From the entries that follow, copy exactly the lines beginning at the line holding "Definition empty_family : list" and continuing through the line holding "Definition empty_family_doc : Document".
--- --- ---
(** What the conversion makes of them. *)
Definition trailing_styled_doc : Document :=
  {| data := [[str "x"]];
     formats := {[ 0%nat := {[ 0%nat := bold_format ]};
                   1%nat := {[ 0%nat := bold_format ]} ]};
     borders := {[ 0%nat := {[ 0%nat := top_border ]};
                   1%nat := {[ 0%nat := top_border ]} ]} |}.

Definition hi_there_doc : Document :=
  {| data := [[str "Hi"; str "There"]];
     formats :=
       {[ 0%nat := {[ 0%nat :=
            {| f_bold := true; f_italic := false;
               f_color := Some (str "#ff0000"); f_bgColor := None;
               f_fontSize := None; f_fontFamily := None; f_align := None |} ]} ]};
     borders := ∅ |}.

(** A class whose font family is the empty string. *)
Definition empty_family : list N :=
  str "<style>.waffle .s1{font-weight:bold;font-family:}</style><table><tbody><tr><td class='s1'>x</td></tr></tbody></table>".

Definition empty_family_style : StyleRecord :=
  set_fontFamily (Some []) (set_bold no_style).

Definition empty_family_doc : Document :=
  {| data := [[str "x"]];
     formats := {[ 0%nat := {[ 0%nat := bold_format ]} ]};
     borders := ∅ |}.

(** Two classes, and a cell that names both. *)
Definition two_classes : list N :=
  str "<style>.waffle .s1{font-weight:bold}.waffle .s2{font-style:italic}</style><table><tbody><tr><td class='s1 s2'>x</td></tr></tbody></table>".

Definition two_classes_doc : Document :=
  {| data := [[str "x"]]; formats := ∅; borders := ∅ |}.
Lemma scenario_allocs_run c fuel s0 buf s1 :
  mysetup buf 1024 c s0 = Done tt s1 ->
  0 < buf -> (4 < fuel)%nat ->
  exists s2,
    scenario_allocs fuel c s1 =
      Done (buf + 1000, buf + 472, nullptr, buf + 440) s2 /\
    mem_begin s2 = buf /\ mem_end s2 = buf + 1024 /\
    arena s2 [mkTag 432 false; mkTag 32 true; mkTag 528 true;
              mkTag 32 true] /\
    arena_ok s2.
Proof.
  intros Hset Hbuf Hfuel.
  destruct (scenario_first_alloc c fuel s0 buf s1 Hset Hbuf ltac:(lia))
    as (s2 & Hrun2 & Hb2 & He2 & Ha2 & Hok2).
  destruct (myalloc_split_core c fuel s2 [] (mkTag 992 false)
              [mkTag 32 true] 512 Ha2 Hok2)
    as (s3 & Hrun3 & Hb3 & He3 & Ha3);
    rewrite ?block_size_512; unfold sizeof_tag; cbn [size busy length];
    try lia; try reflexivity; try constructor.
  rewrite block_size_512 in *. cbn [total size app] in *.
  pose proof (arena_ok_same s2 s3 Hb3 He3 Hok2) as Hok3.
  assert (Hrun0 : myalloc fuel 1024 c s3 = Done nullptr s3).
  { apply (myalloc_out_of_memory c fuel s3 _ 1024 Ha3);
      [|cbn [length]; lia].
    rewrite block_size_1024.
    repeat constructor; unfold skipped; cbn [size busy]; auto; right; lia. }
  destruct (myalloc_split_core c fuel s3 [] (mkTag 464 false)
              [mkTag 528 true; mkTag 32 true] 12 Ha3 Hok3)
    as (s4 & Hrun4 & Hb4 & He4 & Ha4);
    rewrite ?block_size_12; unfold sizeof_tag; cbn [size busy length];
    try lia; try reflexivity; try constructor.
  rewrite block_size_12 in *. cbn [total size app] in *.
  exists s4. split.
  - unfold scenario_allocs.
    rewrite (bind_done _ _ _ _ _ _ Hrun2), (bind_done _ _ _ _ _ _ Hrun3),
      (bind_done _ _ _ _ _ _ Hrun0), (bind_done _ _ _ _ _ _ Hrun4).
    unfold ret. rewrite Hb3, Hb2.
    apply (f_equal (fun p => Done p s4)).
    unfold sizeof_tag.
    apply f_equal2; [apply f_equal2; [apply f_equal2|]|];
      try reflexivity; lia.
  - split; [congruence|]. split; [congruence|]. split; [exact Ha4|].
    apply (arena_ok_same s3 s4 Hb4 He4 Hok3).
Qed.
--- --- ---
## ANSWER
Definition empty_family : list N :=
  str "<style>.waffle .s1{font-weight:bold;font-family:}</style><table><tbody><tr><td class='s1'>x</td></tr></tbody></table>".

Definition empty_family_style : StyleRecord :=
  set_fontFamily (Some []) (set_bold no_style).

Definition empty_family_doc : Document :=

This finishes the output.